You have now configured the required items in for your daemon application. In this step, you write the code that enables the daemon app to acquire an access token.

  1. Open the program.cs file in your code editor and delete its contents.

  2. Add your packages to the file.

    using Microsoft.Extensions.DependencyInjection;
    using Microsoft.Identity.Abstractions;
    using Microsoft.Identity.Web;
    using ToDoListClient.Models;
    
  3. Create the token acquisition instance. Use the GetDefaultInstance method of the TokenAcquirerFactory class of Microsoft.Identity.Web package to build the token acquisition instance. By default, the instance reads an appsettings.json file if it exists in the same folder as the app. GetDefaultInstance also allows us to add services to the service collection.

    Add this line of code to the program.cs file:

    var tokenAcquirerFactory = TokenAcquirerFactory.GetDefaultInstance();
    
  4. Configure the application options to be read from the configuration and add the DownstreamApi service. The DownstreamApi service provides an interface used to call a downstream API. We call this service DownstreamAPI in the config object. The daemon app reads the downstream API configs from the DownstreamApi section of appsettings.json. By default, you get an in-memory token cache.

    Add the following code snippet to the program.cs file:

    const string ServiceName = "DownstreamApi";
    
    tokenAcquirerFactory.Services.AddDownstreamApi(ServiceName,
        tokenAcquirerFactory.Configuration.GetSection("DownstreamApi"));
    
    
  5. Build the token acquirer. This composes all the services you have added to Services and returns a service provider. Use this service provider to get access to the API resource you have added. In this case, you added only one API resource as a downstream service that you want access to.

    Add the following code snippet to the program.cs file:

    var serviceProvider = tokenAcquirerFactory.Build();
    

Call the web API

Add code to call your protected web API using the IDownstreamApi interface. In this tutorial, you only implement a call to Post a todo and another one to Get all todos. See the other implementations such as Delete and Put in the sample code.

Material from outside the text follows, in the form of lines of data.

(** * SendToDyadButton: file-source resolution and selection

    A shallow embedding of [app/components/ui/SendToDyadButton.tsx]:
    [normalizeContent], [extractFilesMap], [gatherFilesMaps],
    [keyVariants], [chooseFilesFromMap], [waitAndCollectFilesMap] and
    [handleClick], followed by the properties of the selection pipeline.

    JavaScript values live in a heap of objects addressed by references, so
    that "the same object" is equality of references.  The embedding covers
    plain data: [undefined], [null], booleans, integer-valued numbers of
    magnitude below [2^53] (for which [String(n)] is the decimal numeral),
    strings whose code units are below 256 (a Rocq string holds one byte per
    code unit, so lengths and indices agree with JavaScript's on such text
    only), plain objects, dense arrays, [ArrayBuffer]s and integer
    typed-array views.  Larger numbers, other text, getters, proxies,
    symbols, functions, the prototype chain beyond the built-in accessors
    used by the source, and an own property named [__proto__] are outside
    the embedding. *)

From Stdlib Require Import ZArith String Ascii List Bool Lia DecimalString.
From stdpp Require Import base gmap strings list pretty.

Open Scope string_scope.
Open Scope list_scope.
Open Scope Z_scope.

(** ** Strings *)

Module JsString.

(** [k.startsWith(p)] *)
Definition startsWith (k p : string) : bool := String.prefix p k.

(** [k.endsWith(r)] *)
Definition endsWith (k r : string) : bool :=
  String.prefix (String.rev r) (String.rev k).

(** [k.includes(s)] *)
Fixpoint includes (k s : string) : bool :=
  String.prefix s k ||
  match k with
  | EmptyString => false
  | String _ k' => includes k' s
  end.

(** [p.replace(/^\//, '')]: drops one leading separator. *)
Definition stripLeadingSlash (p : string) : string :=
  match p with
  | String "/"%char rest => rest
  | _ => p
  end.

(** [xs.join(sep)] *)
Fixpoint join (sep : string) (xs : list string) : string :=
  match xs with
  | [] => ""
  | [x] => x
  | x :: rest => x +:+ sep +:+ join sep rest
  end.

(** The canonical numeric strings below [2^32 - 1]: the property keys an
    ordinary object enumerates first, in ascending order. *)
Definition arrayIndex (s : string) : option N :=
  match NilZero.uint_of_string s with
  | Some u =>
      let n := N.of_uint u in
      if String.eqb (pretty n) s && (n <? 4294967295)%N then Some n else None
  | None => None
  end.

End JsString.
Import JsString.

(** ** Values, objects and the heap *)

Definition loc := positive.

Inductive value : Type :=
| VUndefined
| VNull
| VBool (b : bool)
| VNum (n : Z)
| VStr (s : string)
| VRef (l : loc).

#[global] Instance value_eq_dec : EqDecision value.
Proof. solve_decision. Defined.

(** Own enumerable string-keyed properties are kept in enumeration order. *)
Inductive object : Type :=
| OObj (props : list (string * value))
| OArr (elems : list value)
| OBuf (bytes : list Byte.byte)
| OView (buffer : loc) (elems : list Z).

Abbreviation heap := (gmap loc object).

(** Completion of a call that may throw. *)
Inductive result (A : Type) : Type :=
| Ok (a : A)
| Throw (e : string).
Arguments Ok {A} a.
Arguments Throw {A} e.

Definition rbind {A B} (r : result A) (k : A -> result B) : result B :=
  match r with
  | Ok a => k a
  | Throw e => Throw e
  end.

Notation "'let*' x ':=' r 'in' k" := (rbind r (fun x => k))
  (at level 10, x pattern, r at level 100, k at level 200, only parsing).

Fixpoint mapM {A B} (f : A -> result B) (xs : list A) : result (list B) :=
  match xs with
  | [] => Ok []
  | x :: rest => let* y := f x in let* ys := mapM f rest in Ok (y :: ys)
  end.

Module Js.

(** ToBoolean *)
Definition truthy (v : value) : bool :=
  match v with
  | VUndefined | VNull => false
  | VBool b => b
  | VNum n => negb (n =? 0)
  | VStr s => negb (String.eqb s "")
  | VRef _ => true
  end.

(** [v == null] *)
Definition nullish (v : value) : bool :=
  match v with
  | VUndefined | VNull => true
  | _ => false
  end.

(** [typeof v === 'object'] *)
Definition typeofObject (v : value) : bool :=
  match v with
  | VNull | VRef _ => true
  | _ => false
  end.

(** [Array.isArray(v)] *)
Definition isArray (h : heap) (v : value) : bool :=
  match v with
  | VRef l => match h !! l with Some (OArr _) => true | _ => false end
  | _ => false
  end.

(** [a ?? b] *)
Definition coalesce (a b : value) : value := if nullish a then b else a.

Add this line of code to the program.cs file:

var toDoApiClient = serviceProvider.GetRequiredService<IDownstreamApi>();

Console.WriteLine("Posting a to-do...");

var firstNewToDo = await toDoApiClient.PostForAppAsync<ToDo, ToDo>(
    ServiceName,
    new ToDo()
    {
        Owner = Guid.NewGuid(),
        Description = "Bake bread"
    });

await DisplayToDosFromServer();
    
async Task DisplayToDosFromServer()
{
    Console.WriteLine("Retrieving to-do's from server...");
    var toDos = await toDoApiClient!.GetForAppAsync<IEnumerable<ToDo>>(
        ServiceName,
        options => options.RelativePath = "/api/todolist"
    );
    
    if (!toDos!.Any())
    {
        Console.WriteLine("There are no to-do's in server");
        return;
    }
    
    Console.WriteLine("To-do data:");
    
    foreach (var toDo in toDos!) {
        DisplayToDo(toDo);
    }
}

void DisplayToDo(ToDo toDo) {
    Console.WriteLine($"ID: {toDo.Id}");
    Console.WriteLine($"User ID: {toDo.Owner}");
    Console.WriteLine($"Message: {toDo.Description}");
}

Run the client daemon app

Navigate to the root folder of the daemon app and run the following command:

dotnet run

If everything is okay, you should see the following output in your terminal.

Posting a to-do...
Retrieving to-do's from server...
To-do data:
ID: 1
User ID: 00aa00aa-bb11-cc22-dd33-44ee44ee44ee

Message: Bake bread

Troubleshoot

In case you run into errors,

  • Confirm the registration details you added to the appsettings.json file.
  • Confirm that you're calling the web API via the correct port and over https.
  • Confirm that your app permissions are configured correctly.

The full sample code is available on GitHub.

Clean up resources

If you don't intend to use the apps you have registered and created in this tutorial, delete them to avoid incurring any costs.